赤ちゃんの二分脊椎症(潜在型)とは?
二分脊椎症(潜在型)とは
二分脊椎症の中で最も軽度な形態が「二分脊椎症(潜在型)」です。ラテン語の「occulta」は「隠れた」という意味で、症状がほとんど現れないことを表しています。出生時に脊椎の一部が完全に形成されないことがありますが、脊髄や神経系への影響はほとんどありません。
原因
二分脊椎症は胎児期に神経管が閉じる過程で異常が起こることで生じます。正確な原因はまだ解明されていませんが、妊娠中の高熱や抗てんかん薬(例:バルプロ酸)の使用、葉酸不足などがリスクを高めるとされています。
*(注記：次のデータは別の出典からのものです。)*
(** ** Price gateway *)

Lemma getHourlyPrice_runs (w : World) (serviceCode : string)
    (filters : list PriceFilter) :
  exists price,
    getHourlyPrice w serviceCode filters
    = ([EvGetProducts (price_params serviceCode filters)], Ok price).
Proof.
  unfold getHourlyPrice, getHourlyPrice_try, try_catch, bind, emit, await.
  destruct (pricing_GetProducts w (price_params serviceCode filters))
    as [data|e]; simpl.
  - destruct (PriceList data) as [[|[e|usd] l]|]; simpl; eexists; reflexivity.
  - eexists; reflexivity.
Qed.

Lemma getHourlyPrice_outcome (w : World) (serviceCode : string)
    (filters : list PriceFilter) :
  exists price, outcome (getHourlyPrice w serviceCode filters) = Ok price.
Proof.
  destruct (getHourlyPrice_runs w serviceCode filters) as [price H].
  exists price. rewrite H. reflexivity.
Qed.

(** ** Usage tiers *)

Lemma tier_of_cpuUsageStatus (p : Q) : tier_of p (cpuUsageStatus p).
Proof.
  unfold tier_of, cpuUsageStatus.
  destruct (Qlt_bool p 1) eqn:H1.
  - apply Qlt_bool_iff in H1.
    repeat split; try reflexivity; intros; exfalso; lra.
  - apply Qlt_bool_false_iff in H1.
    destruct (Qlt_bool p 10) eqn:H10.
    + apply Qlt_bool_iff in H10.
      repeat split; try reflexivity; intros; exfalso; lra.
    + apply Qlt_bool_false_iff in H10.
      repeat split; try reflexivity; intros; exfalso; lra.
Qed.

Ltac run_bind H := rewrite (outcome_bind_eq _ _ _ H); cbn beta iota.

Lemma fetch_ec2_running (w : World) (cwRegion svc rgn : string)
    (inst : Instance) (p total0 : Q) :
  State_Name inst = "running" ->
  outcome (getMetric w cwRegion "AWS/EC2" "CPUUtilization"
             [mkDimension "InstanceId" (Some (InstanceId inst))] "Average" 1)
    = Ok p ->
  exists r t,
    outcome (fetch_ec2_body w cwRegion rgn
               (resource_of_instance svc rgn inst) total0) = Ok (r, t)
    /\ avgCpu r = Some p
    /\ usageStatus r = cpuUsageStatus p.
Proof.
  intros Hstate Hp.
  unfold fetch_ec2_body, state_is. simpl state. rewrite Hstate.
  rewrite String.eqb_refl. simpl id.
  run_bind Hp.
  destruct (js_truthy (js_or_else (lookup rgn regionToLocation) "")).
  - match goal with
    | |- context [getHourlyPrice w ?c ?f] =>
        destruct (getHourlyPrice_outcome w c f) as [price Hprice]
    end.
    run_bind Hprice.
    eexists; eexists; split; [reflexivity|]. split; reflexivity.
  - eexists; eexists; split; [reflexivity|]. split; reflexivity.
Qed.

Lemma scan_ec2_running (w : World) (cwRegion svc rgn : string)
    (inst : Instance) (p longMetric : Q) :
  State_Name inst = "running" ->
  outcome (getMetric w cwRegion "AWS/EC2" "CPUUtilization"
             [mkDimension "InstanceId" (Some (InstanceId inst))] "Average" 1)
    = Ok p ->
  outcome (getMetric w cwRegion "AWS/EC2" "CPUUtilization"
             [mkDimension "InstanceId" (Some (InstanceId inst))] "Average" 30)
    = Ok longMetric ->
  exists r,
    outcome (scan_ec2_classify w cwRegion rgn
               (resource_of_instance svc rgn inst)) = Ok (r, longMetric)
    /\ avgCpu r = Some p
    /\ usageStatus r = cpuUsageStatus p.
Proof.
  intros Hstate Hp Hlong.
  unfold scan_ec2_classify, state_is. simpl state. rewrite Hstate.
  rewrite String.eqb_refl. simpl id.
  run_bind Hp.
  match goal with
  | |- context [if ?c then _ else _] => destruct c
  end.
  - match goal with
    | |- context [getHourlyPrice w ?c ?f] =>
        destruct (getHourlyPrice_outcome w c f) as [price Hprice]
    end.
    rewrite bind_assoc. run_bind Hprice. rewrite bind_ret_l.
    simpl id. run_bind Hlong.
    eexists; split; [reflexivity|]. split; reflexivity.
  - rewrite bind_ret_l. simpl id. run_bind Hlong.
    eexists; split; [reflexivity|]. split; reflexivity.
Qed.

Lemma fetch_rds_available (w : World) (cwRegion svc rgn : string)
    (db : DBInstance) (p total0 : Q) :
  DBInstanceStatus db = "available" ->
  outcome (getMetric w cwRegion "AWS/RDS" "CPUUtilization"
             [mkDimension "DBInstanceIdentifier"
                (Some (DBInstanceIdentifier db))] "Average" 1)
    = Ok p ->
  exists r t,
    outcome (fetch_rds_body w cwRegion rgn
               (resource_of_db svc rgn db) total0) = Ok (r, t)
    /\ avgCpu r = Some p
    /\ usageStatus r = cpuUsageStatus p.
Proof.
  intros Hstate Hp.
  unfold fetch_rds_body, state_is. simpl state. rewrite Hstate.
  rewrite String.eqb_refl. simpl id.
  run_bind Hp.
  destruct (js_truthy (js_or_else (lookup rgn regionToLocation) "")).
  - unfold engine_name.
    cbn [engine set_usageStatus set_avgCpu resource_of_db]. rewrite bind_ret_l.
    match goal with
    | |- context [getHourlyPrice w ?c ?f] =>
        destruct (getHourlyPrice_outcome w c f) as [price Hprice]
    end.
    run_bind Hprice.
    eexists; eexists; split; [reflexivity|]. split; reflexivity.
  - eexists; eexists; split; [reflexivity|]. split; reflexivity.
Qed.

Lemma scan_rds_available (w : World) (cwRegion svc rgn : string)
    (db : DBInstance) (p longMetric : Q) :
  DBInstanceStatus db = "available" ->
  outcome (getMetric w cwRegion "AWS/RDS" "CPUUtilization"
             [mkDimension "DBInstanceIdentifier"
                (Some (DBInstanceIdentifier db))] "Average" 1)
    = Ok p ->
  outcome (getMetric w cwRegion "AWS/RDS" "CPUUtilization"
             [mkDimension "DBInstanceIdentifier"
                (Some (DBInstanceIdentifier db))] "Average" 30)
    = Ok longMetric ->
  exists r,
    outcome (scan_rds_classify w cwRegion rgn (resource_of_db svc rgn db))
      = Ok (r, longMetric)
    /\ avgCpu r = Some p
    /\ usageStatus r = cpuUsageStatus p.
Proof.
  intros Hstate Hp Hlong.
  unfold scan_rds_classify, state_is. simpl state. rewrite Hstate.
  rewrite String.eqb_refl. simpl id.
  run_bind Hp.
  destruct (js_truthy (js_or_else (lookup rgn regionToLocation) "")).
  - unfold engine_name.
    cbn [engine set_usageStatus set_avgCpu resource_of_db].
    rewrite !bind_assoc, bind_ret_l.
    match goal with
    | |- context [getHourlyPrice w ?c ?f] =>
        destruct (getHourlyPrice_outcome w c f) as [price Hprice]
    end.
    rewrite bind_assoc. run_bind Hprice. rewrite bind_ret_l.
    simpl id. run_bind Hlong.
    eexists; split; [reflexivity|]. split; reflexivity.
  - rewrite bind_ret_l. simpl id. run_bind Hlong.
    eexists; split; [reflexivity|]. split; reflexivity.
Qed.

Lemma scan_ec2_classified (w : World) (cwRegion svc rgn : string)
    (inst : Instance) (p longMetric : Q) (r : Resource) :
  State_Name inst = "running" ->
  outcome (getMetric w cwRegion "AWS/EC2" "CPUUtilization"
             [mkDimension "InstanceId" (Some (InstanceId inst))] "Average" 1)
    = Ok p ->
  outcome (scan_ec2_classify w cwRegion rgn
             (resource_of_instance svc rgn inst)) = Ok (r, longMetric) ->
  avgCpu r = Some p /\ usageStatus r = cpuUsageStatus p.
Proof.
  intros Hstate Hp H.
  unfold scan_ec2_classify, state_is in H. simpl state in H.
  rewrite Hstate, String.eqb_refl in H. simpl id in H.
  rewrite (outcome_bind_eq _ _ _ Hp) in H. cbn beta iota in H.
  apply outcome_bind_Ok in H as (r' & Hr' & H).
  apply outcome_bind_Ok in H as (m & _ & H).
  cbn [outcome ret snd] in H. injection H as <- <-.
  match type of Hr' with
  | outcome (if ?c then _ else _) = _ => destruct c
  end.
  - apply outcome_bind_Ok in Hr' as (price & _ & Hr').
    cbn [outcome ret snd] in Hr'. injection Hr' as <-.
    split; reflexivity.
  - cbn [outcome ret snd] in Hr'. injection Hr' as <-.
    split; reflexivity.
Qed.

Lemma scan_rds_classified (w : World) (cwRegion svc rgn : string)
    (db : DBInstance) (p longMetric : Q) (r : Resource) :
  DBInstanceStatus db = "available" ->
  outcome (getMetric w cwRegion "AWS/RDS" "CPUUtilization"
             [mkDimension "DBInstanceIdentifier"
                (Some (DBInstanceIdentifier db))] "Average" 1)
    = Ok p ->
  outcome (scan_rds_classify w cwRegion rgn (resource_of_db svc rgn db))
    = Ok (r, longMetric) ->
  avgCpu r = Some p /\ usageStatus r = cpuUsageStatus p.
Proof.
  intros Hstate Hp H.
  unfold scan_rds_classify, state_is in H. simpl state in H.
  rewrite Hstate, String.eqb_refl in H. simpl id in H.
  rewrite (outcome_bind_eq _ _ _ Hp) in H. cbn beta iota in H.
  apply outcome_bind_Ok in H as (r' & Hr' & H).
  apply outcome_bind_Ok in H as (m & _ & H).
  cbn [outcome ret snd] in H. injection H as <- <-.
  match type of Hr' with
  | outcome (if ?c then _ else _) = _ => destruct c
  end.
  - apply outcome_bind_Ok in Hr' as (engineName & _ & Hr').
    apply outcome_bind_Ok in Hr' as (price & _ & Hr').
    cbn [outcome ret snd] in Hr'. injection Hr' as <-.
    split; reflexivity.
  - cbn [outcome ret snd] in Hr'. injection Hr' as <-.
    split; reflexivity.
Qed.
妊娠が分かる前の受精後約3〜4週間で神経管が形成されるため、妊娠を計画している女性は葉酸400µgを毎日摂取することが推奨されます。
症状
潜在型二分脊椎症の子どもは、他のタイプに見られる膀胱機能障害や学習障害、ADHDなどの症状はほとんど出ません。外見上のサインとして、下背部に小さなへこみ、色素沈着、または毛が密集した部位が見られることがありますが、無症状の場合も多いです。
診断
多くの場合、妊娠中の超音波検査や血清AFP(アルファフェトプロテイン)検査で二分脊椎症が検出されます。潜在型は軽度なため、出生後に特別な検査が行われない限り、知られないまま成長することもあります。X線やMRIで偶然に発見されることがあります。
治療
潜在型二分脊椎症の子どもは通常、特別な治療を必要としません。稀に脊椎の構造上の問題がある場合は、外科手術が検討されることがあります。